[Saved entries]

■ ■ ■ ■ ■ ■ ■

(* ===== verification/FileFocus.v ===== *)
(** * One file object at a time

    Most of a call works on a single file object [p].  [foc s y p F] is the state
    [s] with the object replaced by [F] and the services by [y]; the operations on
    the parts of an object take such states to such states. *)
From S2P Require Import Prelude.
From S2P Require Import State.
From S2P Require Import Types.
From S2P Require Import Posix.
From S2P Require Heap.
From S2P Require Import FigNode.
From S2P Require Import FigTree.
From S2P Require Import FileIface.
From S2P Require Import Gdp.
From S2P Require Import LogEnt.
From S2P Require Import LogEntProof.
From S2P Require Import File.
From S2P Require Import FileSpec.

#[local] Open Scope Z_scope.

(** ** The content of a local file *)

Section sys.
Context {G : Type} `{GdpLaws G}.
Implicit Types (y : sys G) (g : file_gname).

(** The cache of a file. *)
Definition cache_of y g : list (option Z) := local_content y (g, None).

Definition with_cache y g (c : list (option Z)) : sys G :=
  mkSys (sys_gdp y) (<[(g, None) := c]> (sys_local y)).

Lemma cache_of_with y g c : cache_of (with_cache y g c) g = c.
Proof. unfold cache_of, local_content. simpl. by rewrite lookup_insert_eq. Qed.

Lemma cache_of_with_ne y g g' c : g' ≠ g → cache_of (with_cache y g c) g' = cache_of y g'.
Proof. intros Hne. unfold cache_of, local_content. simpl. by rewrite lookup_insert_ne by congruence. Qed.

Lemma with_cache_twice y g c c' : with_cache (with_cache y g c) g c' = with_cache y g c'.
Proof. unfold with_cache. simpl. by rewrite insert_insert_eq. Qed.

Lemma sys_rep_with_cache y g c L : sys_rep y L → sys_rep (with_cache y g c) L.
Proof.
  intros [HG Hc]. split; [done|]. intros g' n c'. simpl. rewrite lookup_insert_ne by congruence. apply Hc.
Qed.

(** The same caches of files. *)
Definition same_caches y y' : Prop := ∀ g, cache_of y' g = cache_of y g.

Lemma same_local y y' : sys_local y' = sys_local y → same_caches y y'.
Proof. intros E g. unfold cache_of, local_content. by rewrite E. Qed.

(** A call that leaves the content of the cache alone. *)
Definition quiet g y y' : Prop := y' = y ∨ y' = with_cache y g (cache_of y g).

Lemma quiet_rep g y y' L : quiet g y y' → sys_rep y L → sys_rep y' L.
Proof. intros [->| ->] Hs; [done|]. by apply sys_rep_with_cache. Qed.

Lemma quiet_caches g y y' : quiet g y y' → same_caches y y'.
Proof.
  intros [->| ->] g'; [done|]. destruct (decide (g' = g)) as [->|]; [apply cache_of_with|].
  by apply cache_of_with_ne.
Qed.

(** Calls on a cache file. *)
Lemma on_fd_cache {A} y g pos (c : fd_prog A) a f :
  c (mkFd (cache_of y g) pos) = Ok (a, f) →
  on_fd (mkLocalFd (g, None) pos) c y =
    Ok ((a, mkLocalFd (g, None) (fd_pos f)), with_cache y g (fd_content f)).
Proof. intros Hc. unfold on_fd. simpl. unfold cache_of in Hc. by rewrite Hc. Qed.
End sys.

(** ** Focus *)

Section focus.
Context {G : Type} `{GdpLaws G} `{!Heap.Allocator} `{!FileConfig}.
Implicit Types (s : gfs G) (y : sys G) (p : floc) (F : gdpfs_file_t G).

Definition foc s y p F : gfs G :=
  mkGfs y (g_fhs s) (g_files s) (<[p := F]> (g_objs s)) (file_hash s)
    (recently_closed_list s) (recently_closed_size s) (g_queue s) (g_pending s) (g_sched s).

Lemma foc_id s p F : g_objs s !! p = Some F → foc s (g_sys s) p F = s.
Proof. intros HF. unfold foc. rewrite insert_id by done. by destruct s. Qed.

Lemma foc_the_file s y p F : the_file p (foc s y p F) = Ok (F, foc s y p F).
Proof. unfold the_file. simpl. by rewrite lookup_insert_eq. Qed.

Lemma foc_update s y p F f : update_file p f (foc s y p F) = Ok (tt, foc s y p (f F)).
Proof.
  unfold update_file, set_objs, foc. simpl. rewrite lookup_insert_eq. by rewrite insert_insert_eq.
Qed.

Lemma foc_sys {A} s y p F (c : st (sys G) A) a y' :
  c y = Ok (a, y') → on_sys c (foc s y p F) = Ok (a, foc s y' p F).
Proof. intros Hc. unfold on_sys. simpl. by rewrite Hc. Qed.

Lemma foc_nodes {A} s y p F (c : Heap.prog ft_node A) a h :
  c (figtree_nodes F) = Ok (a, h) →
  on_nodes p c (foc s y p F) = Ok (a, foc s y p (set_figtree (file_figtree F) h F)).
Proof.
  intros Hc. unfold on_nodes. rewrite (bind_ok _ _ _ _ _ (foc_the_file s y p F)).
  rewrite (bind_ok _ _ _ (a, h) (foc s y p F)) by (unfold st_lift; by rewrite Hc).
  by rewrite (bind_ok _ _ _ _ _ (foc_update s y p F _)).
Qed.

Lemma foc_get s y p F : st_get (foc s y p F) = Ok (foc s y p F, foc s y p F).
Proof. done. Qed.

Lemma foc_index {A} s y p F (c : gdpfs_log → figtree → Heap.prog ft_node A) a h :
  c (index_log (log_handle F) (foc s y p F)) (file_figtree F) (figtree_nodes F) = Ok (a, h) →
  on_index p c (foc s y p F) = Ok (a, foc s y p (set_figtree (file_figtree F) h F)).
Proof.
  intros Hc. unfold on_index. rewrite (bind_ok _ _ _ _ _ (foc_the_file s y p F)).
  rewrite (bind_ok _ _ _ _ _ (foc_get s y p F)). by apply foc_nodes.
Qed.

Lemma set_figtree_twice t h t' h' F : set_figtree t' h' (set_figtree t h F) = set_figtree t' h' F.
Proof. done. Qed.

Lemma foc_index_write s y p F a b v t h :
  ft_write (index_log (log_handle F) (foc s y p F)) (file_figtree F) (wrap32 a) (wrap32 b) v (figtree_nodes F) =
    Ok (t, h) →
  index_write p a b v (foc s y p F) = Ok (tt, foc s y p (set_figtree t h F)).
Proof.
  intros Hc. unfold index_write. erewrite bind_ok; [|by eapply foc_index].
  unfold set_tree. by rewrite foc_update.
Qed.

Lemma foc_index_init s y p F t h :
  ft_init (figtree_nodes F) = Ok (t, h) →
  index_init p (foc s y p F) = Ok (tt, foc s y p (set_figtree t h F)).
Proof.
  intros Hc. unfold index_init. erewrite bind_ok; [|by eapply foc_nodes].
  unfold set_tree. by rewrite foc_update.
Qed.

(** Calls on the cache file of the object. *)
Lemma foc_cache {A} s y p F g pos (c : fd_prog A) a f :
  cache_fd F = Some (mkLocalFd (g, None) pos) →
  c (mkFd (cache_of y g) pos) = Ok (a, f) →
  on_cache p c (foc s y p F) =
    Ok (a, foc s (with_cache y g (fd_content f)) p
             (set_cache_fd (Some (mkLocalFd (g, None) (fd_pos f))) F)).
Proof.
  intros Hfd Hc. unfold on_cache. rewrite (bind_ok _ _ _ _ _ (foc_the_file s y p F)), Hfd.
  erewrite bind_ok; [|apply foc_sys; by apply on_fd_cache]. cbv beta iota.
  by rewrite (bind_ok _ _ _ _ _ (foc_update _ _ _ _ _)).
Qed.

Lemma foc_pending s y p F cb :
  add_pending cb (foc s y p F) = Ok (tt, set_pending (g_pending s ++ [cb]) (foc s y p F)).
Proof. done. Qed.

(** ** The cache *)

Lemma set_cache_fd_twice a b F : set_cache_fd a (set_cache_fd b F) = set_cache_fd a F.
Proof. done. Qed.

Lemma fill_cache_ok s y p F g pos bs off :
  use_cache = true → cache_fd F = Some (mkLocalFd (g, None) pos) → 0 ≤ off →
  ∃ pos', gdpfs_file_fill_cache p bs off (foc s y p F) =
    Ok (GDPFS_STAT_OK, foc s (with_cache y g (write_at (cache_of y g) off bs)) p
      (set_cache_fd (Some (mkLocalFd (g, None) pos')) F)).
Proof.
  intros Huse Hfd Hoff. unfold gdpfs_file_fill_cache. rewrite Huse. cbn [negb].
  erewrite bind_ok.
  2:{ eapply (foc_cache _ _ _ _ _ _ (lseek off 0) off (mkFd (cache_of y g) off) Hfd).
      unfold lseek, lseek_set. simpl. by rewrite (proj2 (Z.ltb_ge _ _)) by lia. }
  cbv beta. rewrite (proj2 (Z.ltb_ge off 0)) by lia.
  erewrite bind_ok; [|eapply (foc_cache _ _ _ _ g off (write bs)); [done|]; unfold write; reflexivity].
  cbv beta. rewrite Z.eqb_refl. cbn [negb fd_content fd_pos]. rewrite cache_of_with, with_cache_twice.
  rewrite set_cache_fd_twice. eexists. done.
Qed.

Lemma find_hole_data block f n : ∀ k j,
  (k ≤ j < find_hole block f n k)%nat → (j < k + n)%nat → in_hole block f j = false.
Proof using Type.
  induction n as [|n IH]; intros k j Hj Hn; [lia|]. simpl in Hj. destruct (in_hole block f k) eqn:E; [lia|].
  destruct (decide (j = k)) as [->|]; [done|]. apply (IH (S k)); lia.
Qed.

(** Where holes are tracked by the byte, the bytes before the next hole were
    written. *)
Lemma find_hole_stored f off k :
  0 ≤ off → off ≤ k < Z.of_nat (find_hole 1 f (length f - Z.to_nat off) (Z.to_nat off)) →
  (find_hole 1 f (length f - Z.to_nat off) (Z.to_nat off) ≤ length f)%nat → is_Some (stored f k).
Proof using Type.
  intros Hoff Hk Hle. assert (in_hole 1 f (Z.to_nat k) = false) as Hh by (apply (find_hole_data 1 f (length f - Z.to_nat off) (Z.to_nat off)); lia).
  unfold in_hole in Hh. rewrite Nat.div_1_r, Nat.mul_1_r in Hh.
  destruct (lookup_lt_is_Some_2 f (Z.to_nat k)) as [o Ho]; [lia|]. rewrite (drop_S _ _ _ Ho) in Hh.
  unfold stored. rewrite (proj2 (Z.leb_le 0 k)), Ho by lia. simpl in Hh |- *. destruct o; [by eexists|done].
Qed.

Lemma find_hole_le block f n k : (k + n ≤ length f)%nat → (find_hole block f n k ≤ length f)%nat.
Proof.
  revert k. induction n as [|n IH]; intros k Hk; simpl; [done|].
  destruct (in_hole block f k); [lia|]. apply IH. lia.
Qed.

(** The cache is read at [off]: all [size] bytes, or a miss.  Unless the file is
    new, there is no hole in the bytes of a hit. *)
Lemma get_cache_ok s y p F g pos size off :
  use_cache = true → cache_fd F = Some (mkLocalFd (g, None) pos) → 0 ≤ off → 0 ≤ size →
  ∃ pos' o y', gdpfs_file_get_cache p size off (foc s y p F) =
    Ok (o, foc s y' p (set_cache_fd (Some (mkLocalFd (g, None) pos')) F)) ∧ quiet g y y' ∧
    ∀ bs, o = Some bs → bs = [] ∧ size = 0 ∨
      bs = read_at (cache_of y g) off size ∧ Z.of_nat (length bs) = size ∧
      (new_file F = false → off + size ≤ Z.of_nat (find_hole HOLE_BLOCK (cache_of y g)
        (length (cache_of y g) - Z.to_nat off) (Z.to_nat off))).
Proof.
  intros Huse Hfd Hoff Hsize. unfold gdpfs_file_get_cache. rewrite Huse. cbn [negb].
  rewrite (bind_ok _ _ _ _ _ (foc_the_file s y p F)). cbv zeta.
  assert (∀ y1 F1 pos1, cache_fd F1 = Some (mkLocalFd (g, None) pos1) → cache_of y1 g = cache_of y g →
    ∃ pos' o, (_ ← on_cache p (lseek off 0); bs ← on_cache p (read size);
       mret (if Z.of_nat (length bs) =? size then Some bs else None)) (foc s y1 p F1) =
      Ok (o, foc s (with_cache y1 g (cache_of y g)) p (set_cache_fd (Some (mkLocalFd (g, None) pos')) F1)) ∧
      ∀ bs, o = Some bs → bs = read_at (cache_of y g) off size ∧ Z.of_nat (length bs) = size) as Hcheck.
  { intros y1 F1 pos1 Hfd1 Hc1. erewrite bind_ok.
    2:{ eapply (foc_cache _ _ _ _ _ _ (lseek off 0) off (mkFd (cache_of y1 g) off) Hfd1).
        unfold lseek, lseek_set. simpl. by rewrite (proj2 (Z.ltb_ge _ _)) by lia. }
    cbv beta. erewrite bind_ok; [|eapply (foc_cache _ _ _ _ g off (read size)); [done|]; unfold read; reflexivity].
    cbv beta. cbn [fd_content fd_pos]. rewrite cache_of_with, with_cache_twice, set_cache_fd_twice, Hc1.
    destruct (Z.eqb_spec (Z.of_nat (length (read_at (cache_of y g) off size))) size) as [Hl|];
      eexists _, _; (split; [done|]); [by intros bs [= <-]|done]. }
  destruct (new_file F) eqn:Hnew.
  { destruct (Hcheck y F pos Hfd eq_refl) as (pos' & o & Hr & Ho). eexists pos', o, _.
    split; [done|]. split; [by right|]. intros bs Hbs. right. by destruct (Ho bs Hbs). }
  destruct (Z.eqb_spec size 0) as [->|Hne].
  { exists pos, (Some []), y. split; [|split; [by left|by intros bs [= <-]; left]].
    unfold mret, st_ret. do 3 f_equal. unfold set_cache_fd. rewrite <-Hfd. by destruct F. }
  assert (∃ lrv q, lseek_hole HOLE_BLOCK off (mkFd (cache_of y g) pos) = Ok (lrv, mkFd (cache_of y g) q) ∧
      (lrv = -1 ∨ lrv = Z.of_nat (find_hole HOLE_BLOCK (cache_of y g)
        (length (cache_of y g) - Z.to_nat off) (Z.to_nat off)))) as (lrv & q & Hlrv & Hhole).
  { unfold lseek_hole. cbn [fd_content]. destruct (_ || _); eauto 10. }
  erewrite bind_ok; [|by eapply foc_cache]. cbv beta. cbn [fd_content fd_pos].
  destruct (negb (lrv =? -1) && (off + size <=? lrv)) eqn:Hhit; cbv iota.
  - destruct (Hcheck (with_cache y g (cache_of y g)) (set_cache_fd (Some (mkLocalFd (g, None) q)) F) q)
      as (pos' & o & Hr & Ho); [done|by rewrite cache_of_with|].
    rewrite with_cache_twice, set_cache_fd_twice in Hr. eexists pos', o, _. split; [exact Hr|].
    split; [by right|].
    intros bs Hbs. right. destruct (Ho bs Hbs). split_and!; [done..|]. intros _.
    apply andb_true_iff in Hhit as [Hh%negb_true_iff%Z.eqb_neq ?%Z.leb_le]. by destruct Hhole as [?| <-].
  - eexists q, None, _. split; [done|]. split; [by right|done].
Qed.
End focus.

■ ■ ■ ■ ■ ■ ■

> **Task goal**: One stretch of the lines above is wanted, from the line that contains "Implicit Types (s" through the line that contains "Proof. intros HF.". Output it exactly.

> **Response area**:
Implicit Types (s : gfs G) (y : sys G) (p : floc) (F : gdpfs_file_t G).

Definition foc s y p F : gfs G :=
  mkGfs y (g_fhs s) (g_files s) (<[p := F]> (g_objs s)) (file_hash s)
    (recently_closed_list s) (recently_closed_size s) (g_queue s) (g_pending s) (g_sched s).

Lemma foc_id s p F : g_objs s !! p = Some F → foc s (g_sys s) p F = s.
Proof. intros HF. unfold foc. rewrite insert_id by done. by destruct s. Qed.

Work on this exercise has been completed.